Esperanzah ! J1 – Ou comment couper-décaler engagé

© Noah Dodson

Floreffe accueille pour 3 jours un joli festival de world music, tout en dreadlocks et en sarouels.

La grande qualité d’Esperanzah!, c’est sa taille. Conditionné à l’espace sur lequel se déploie l’abbaye de Floreffe (y’a pire, comme décor), le festival de musique du monde devrait rester à l’avenir comme aujourd’hui : humain. C’est-à-dire qu’à l’entrée, il n’y a pas de molosse rugissant détaillant le contenu de votre sac (et donc, votre intimité la plus intime) reniflant votre bouteille d’eau quand il ne la confisque pas tout simplement. C’est aussi à dire qu’aux bars, on fait la file 2 minutes, le temps de choisir contre quoi on échangera nos crédals -monnaie officielle pour l’achat de boissons (tickets, quoi)- : bière de Silly, jus de pomme (…) et surtout pas de coca. Et puis, un festival à taille humaine signifie aussi une certaine douceur de vivre, un rythme plus lent, un  » s’il-vous-plaît-merci-de-rien «  aux échoppes alimentaires, des allées dans lesquelles on peut déambuler le nez en l’air, des bénévoles qui prennent le temps de vous aider à jeter votre trognon de pomme dans la poubelle de triage adéquate…

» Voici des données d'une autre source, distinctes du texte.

Definition batchImageOptionalStringPtr (v : string) : option string :=
  if TrimSpace v =s "" then None else Some (TrimSpace v).

Definition truncateBatchImageMessage (message : string) (limit : Z) : string :=
  let message := TrimSpace message in
  if (limit <=? 0) || (strlen message <=? limit) then message else str_take (Z.to_nat limit) message.

Definition batchImageMaxErrorMessageLength : Z := 1000.

(** ** Statuses ([batch_image.go]) *)

Definition IsSupportedBatchImageProvider (provider : string) : bool :=
  (provider =s "gemini_api") || (provider =s "vertex").

Definition IsTerminalBatchImageJobStatus (status : string) : bool :=
  (status =s BatchImageJobStatusCompleted) || (status =s BatchImageJobStatusFailed)
  || (status =s BatchImageJobStatusCancelled) || (status =s BatchImageJobStatusOutputDeleted).

Definition allowedTransitions : list (string * list string) :=
  [(BatchImageJobStatusCreated,
     [BatchImageJobStatusUploading; BatchImageJobStatusSubmitted; BatchImageJobStatusCancelled]);
   (BatchImageJobStatusUploading, [BatchImageJobStatusSubmitted; BatchImageJobStatusCancelled]);
   (BatchImageJobStatusSubmitted,
     [BatchImageJobStatusRunning; BatchImageJobStatusIndexing; BatchImageJobStatusFailed; BatchImageJobStatusCancelled]);
   (BatchImageJobStatusRunning,
     [BatchImageJobStatusRunning; BatchImageJobStatusIndexing; BatchImageJobStatusFailed; BatchImageJobStatusCancelled]);
   (BatchImageJobStatusIndexing, [BatchImageJobStatusSettling; BatchImageJobStatusFailed]);
   (BatchImageJobStatusSettling, [BatchImageJobStatusCompleted])].

Definition CanTransitionBatchImageJob (from to : string) : bool :=
  if (from =s "") || (to =s "") then false
  else if IsTerminalBatchImageJobStatus from then
    (to =s BatchImageJobStatusOutputDeleted) && negb (from =s BatchImageJobStatusOutputDeleted)
    && ((from =s BatchImageJobStatusCompleted) || (from =s BatchImageJobStatusFailed)
        || (from =s BatchImageJobStatusCancelled))
  else if to =s BatchImageJobStatusFailed then true
  else existsb (fun e => (e.1 =s from) && existsb (String.eqb to) e.2) allowedTransitions.

Definition isBatchImageProcessorDoneStatus (status : string) : bool :=
  if status =s BatchImageJobStatusSettling then true else IsTerminalBatchImageJobStatus status.

(** ** The repository ([batch_image_repo.go]) *)

(** A transaction of the repository; [Rollback] is deferred. *)
Definition jobTx {A : Type} (batchID : string) (work : bprog (result A)) : bprog (result A) :=
  let* b := Begin (OpJob batchID) in
  match b with
  | None => Ret (inl ErrStorage)
  | Some _ =>
    let! r := work in
    match r with
    | inl e => Rollback ;* Ret (inl e)
    | inr a =>
      let* c := Commit in
      match c with Some _ => Rollback ;* Ret (inr a) | None => Rollback ;* Ret (inl ErrStorage) end
    end
  end.

Definition appendBatchImageEvent (batchID eventType : string) : bprog (result unit) :=
  query (InsertEvent batchID eventType) (fun _ => Ret (inr tt)).

Definition CreateBatchImageJob (params : CreateBatchImageJobParams) : bprog (result BatchImageJob) :=
  if negb (IsSupportedBatchImageProvider (cj_Provider params)) then Ret (inl ErrBatchImageInvalidProvider)
  else
    let* id := Ext NextJobID in
    match id with
    | None => Ret (inl ErrStorage)
    | Some id =>
      query (InsertJob id params) (fun r =>
      match r with inl _ => Ret (inl ErrBatchImageJobExists) | inr j => Ret (inr j) end)
    end.

Definition orNotFound {A : Type} (r : option A) : bprog (result A) :=
  match r with Some a => Ret (inr a) | None => Ret (inl ErrBatchImageJobNotFound) end.

Definition GetBatchImageJobByBatchID (batchID : string) : bprog (result BatchImageJob) :=
  query (GetJob batchID) orNotFound.

Definition GetBatchImageJobByIdempotencyKey (userID apiKeyID : Z) (key : string) : bprog (result BatchImageJob) :=
  query (GetJobByKey userID apiKeyID key) orNotFound.

Definition GetBatchImageJobByBatchIDForOwner (userID apiKeyID : Z) (batchID : string) : bprog (result BatchImageJob) :=
  query (GetJobForOwner batchID userID apiKeyID) orNotFound.

Definition TransitionBatchImageJobStatus (batchID toStatus eventType : string) (code message : option string)
    : bprog (result unit) :=
  jobTx batchID
    (query (LockJob batchID) (fun current =>
     match current with
     | None => Ret (inl ErrBatchImageJobNotFound)
     | Some current =>
       if negb (CanTransitionBatchImageJob current toStatus) then Ret (inl ErrBatchImageInvalidTransition)
       else
         timeNow (fun now =>
         query (TransitionJob batchID toStatus now code message) (fun _ =>
         appendBatchImageEvent batchID eventType))
     end)).

Definition TouchBatchImageJobSubmitting (batchID : string) : bprog (result unit) :=
  timeNow (fun now => query (TouchJob batchID now) (fun _ => Ret (inr tt))).

(** Whether the job was failed, and the error. *)
Definition FailStaleUnsubmittedBatchImageJob (batchID : string) (cutoff : Z) (code message : string)
    : bprog (bool * option job_error) :=
  timeNow (fun now =>
  let* r := Sql (FailStaleJob batchID now cutoff code message) in
  match r with
  | None => Ret (false, Some ErrStorage)
  | Some affected =>
    if affected =? 0 then Ret (false, None)
    else
      let! e := appendBatchImageEvent batchID "billing_hold_recovery_failed_unsubmitted" in
      Ret (true, match e with inl e => Some e | inr _ => None end)
  end).

Definition UpdateBatchImageJobProviderOutputRef (batchID ref : string) : bprog (result unit) :=
  timeNow (fun now =>
  query (SetOutputRef batchID ref now) (fun affected =>
  if affected =? 0 then Ret (inl ErrBatchImageJobNotFound) else Ret (inr tt))).

Definition UpdateBatchImageJobProviderSubmit (batchID : string) (params : ProviderSubmitParams) : bprog (result unit) :=
  jobTx batchID
    (query (LockJob batchID) (fun current =>
     match current with
     | None => Ret (inl ErrBatchImageJobNotFound)
     | Some current =>
       if negb (CanTransitionBatchImageJob current BatchImageJobStatusSubmitted)
       then Ret (inl ErrBatchImageInvalidTransition)
       else
         timeNow (fun now =>
         query (SubmitJob batchID now params) (fun _ =>
         appendBatchImageEvent batchID "provider_submitted"))
     end)).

Mais le grand défaut d’Esperanzah!, c’est probablement aussi sa taille. 30 000 festivaliers (contre quelque 200 000 pour Werchter, 80 000 pour Couleur Café et 60 000 pour les Ardentes, par exemple), ça ne justifie sans doute pas la mise sur pied d’un système de navettes. Enfin, c’est la conclusion à laquelle nous sommes arrivé au terme des 3h30 de train, de bus et d’attente entre Bruxelles et Floreffe. Un comble, pour un festival durable qui a fait de la prise de conscience des problèmes environnementaux un de ses chevaux de bataille.

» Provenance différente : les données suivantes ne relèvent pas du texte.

Lemma same_jobs_kept t t' : (forall b, t' !! KJob b = t !! KJob b) -> jobs_kept t t'.
Proof. intros E b j X. exists j. split; [|done]. apply job_at_Some. rewrite E. by apply job_at_Some. Qed.

Lemma quiet_jobs R at_ (s : bstmt R) t r u :
  quiet R s -> run_bstmt local at_ s t = Some (r, u) -> jobs_kept t u.
Proof.
  intros Qt E. destruct s; try done; cbn in E; try (by injection E as <- <-; apply jobs_kept_refl);
    try (eapply updateJob_kept; [|exact E]; intros; done).
  - apply same_jobs_kept. intros b. eapply (run_bstmt_frame local _ at_ (ArchiveBatch cutoff limit)); [exact E|].
    cbn. intros X. apply elem_of_list_to_set, list_elem_of_fmap in X as (c & X & _). done.
  - unfold insertJobStmt in E. destruct (cost10 (cj_EstimatedCost p)); cbn in E; [|discriminate E].
    destruct (optCost10 _); cbn in E; [|discriminate E]. destruct (cost10 _); cbn in E; [|discriminate E].
    destruct (t !! KJob _) eqn:X; [simplify_eq; apply jobs_kept_refl|].
    simplify_eq. intros b j Y%job_at_Some. exists j. split; [|done]. apply job_at_Some. unfold set_job.
    rewrite lookup_insert_ne; [done|]. cbn. intros [= Eb]. rewrite Eb in X. congruence.
  - unfold settlementFailedStmt in E. destruct (job_at t batchID) as [j0|] eqn:J0; simplify_eq; [|apply jobs_kept_refl].
    intros b j X. destruct (decide (b = batchID)) as [->|N].
    + eexists. split; [apply job_at_Some, lookup_insert_eq|]. rewrite J0 in X. by injection X as <-.
    + exists j. split; [|done]. apply job_at_Some. rewrite lookup_insert_ne by congruence. by apply job_at_Some.
Qed.

Lemma keeps_quiet R at_ (s : bstmt R) t r u :
  quiet R s -> run_bstmt local at_ s t = Some (r, u) -> keeps t u.
Proof.
  intros Qt E. split; [intros c; by eapply quiet_claims|]. split; [|by eapply quiet_jobs].
  apply keys_kept_same. intros id. by apply (quiet_frame R at_ s t r u (KKey id)).
Qed.
End Effects.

Soit. Au bout d’un périple célébrant les vertus de la mobilité très très douce, nous y sommes finalement arrivés, à cette grande fête à la musique du monde (conseil aux usagers des TEC pour savoir quand descendre du bus : suivre les gros cheveux). Qui prétend avec un enthousiasme non feint qu’il est possible de le changer, ce monde. Non sans humour, d’ailleurs, comme lorsqu’il propose une échoppe McDo -oui mais McDonalgue, qui comme son nom l’indique, sert des repas à base d’algues.


Première halte : la petite scène  » côté souck « , où La Baleine, groupe néolouvaniste conscient et engagé slamme l’altermondialisme sans se prendre le chou.  » Pas de solution individuelle ! « , martèle-t-il devant un parterre torse nu qui agite ses dreadlocks au rythme de la grosse caisse. Autre scène, autre moeurs, avec Hocus Pocus, qui a le majeur qui le démange côté jardin. Les Nantais servent un rap aux textes éclairés et aux rythmes groovy à une assemblée baignée de soleil. A coup de  » Ça va ou quoi ? « , de gimmick et d’appel à la danse, Hocus Pocus conquiert même les familles, qui remuent du popotin entre deux épis de maïs équitable.


Suivra, dans la cour, l’excellent flow de la Daara J Family, groupe de rap sénégalais souvent considéré – à raison – comme le meilleur d’Afrique. Sensiblement exotique tout en servant des sonorités et des thématiques efficaces et accessibles, qui pourraient sans problème s’emparer des dancefloors d’ici. Ça rappe, ça vibe, ça harangue, mais toujours avec justesse et subtilité.


Dans le souck, on donne dans l’africain d’Afrique, dans la musique qui fait couper-décaler. Le staff des leaders a pris possession des lieux, et dessine des 8 avec son bassin comme personne. Sourires et crazy signs (oui, comme au Club Med)… C’est rigolo, c’est frais, c’est festif : le démon de la danse s’est définitivement emparé du festivalier.


Avant d’aller l’exorciser côté cour avec Le peuple de l’herbe, il lui reste à célébrer la beauté du métissage avec Abraham Inc., qui a convié pour la soirée David Krakauer, Fred Wesley et Socalled. Ce dernier, DJ et MC montréalais, a la tronche de Scritch de Sauvés par le gong, mais un flow digne des plus grands maîtres américains du hip-hop. Le créateur du Klezmer-Hip Hop de Montréal imprime un rythme inattendu à la musique juive ashkénaze. Abraham Inc et ses copains malaxent, tordent et essorent les traditions pour en sortir le meilleur : l’universel.


Presque un slogan pour Esperanzah ! J1, qui aura démontré que l’exotisme le plus lointain peut résonner chez chacun, du moment qu’il croit qu’un autre monde est possible.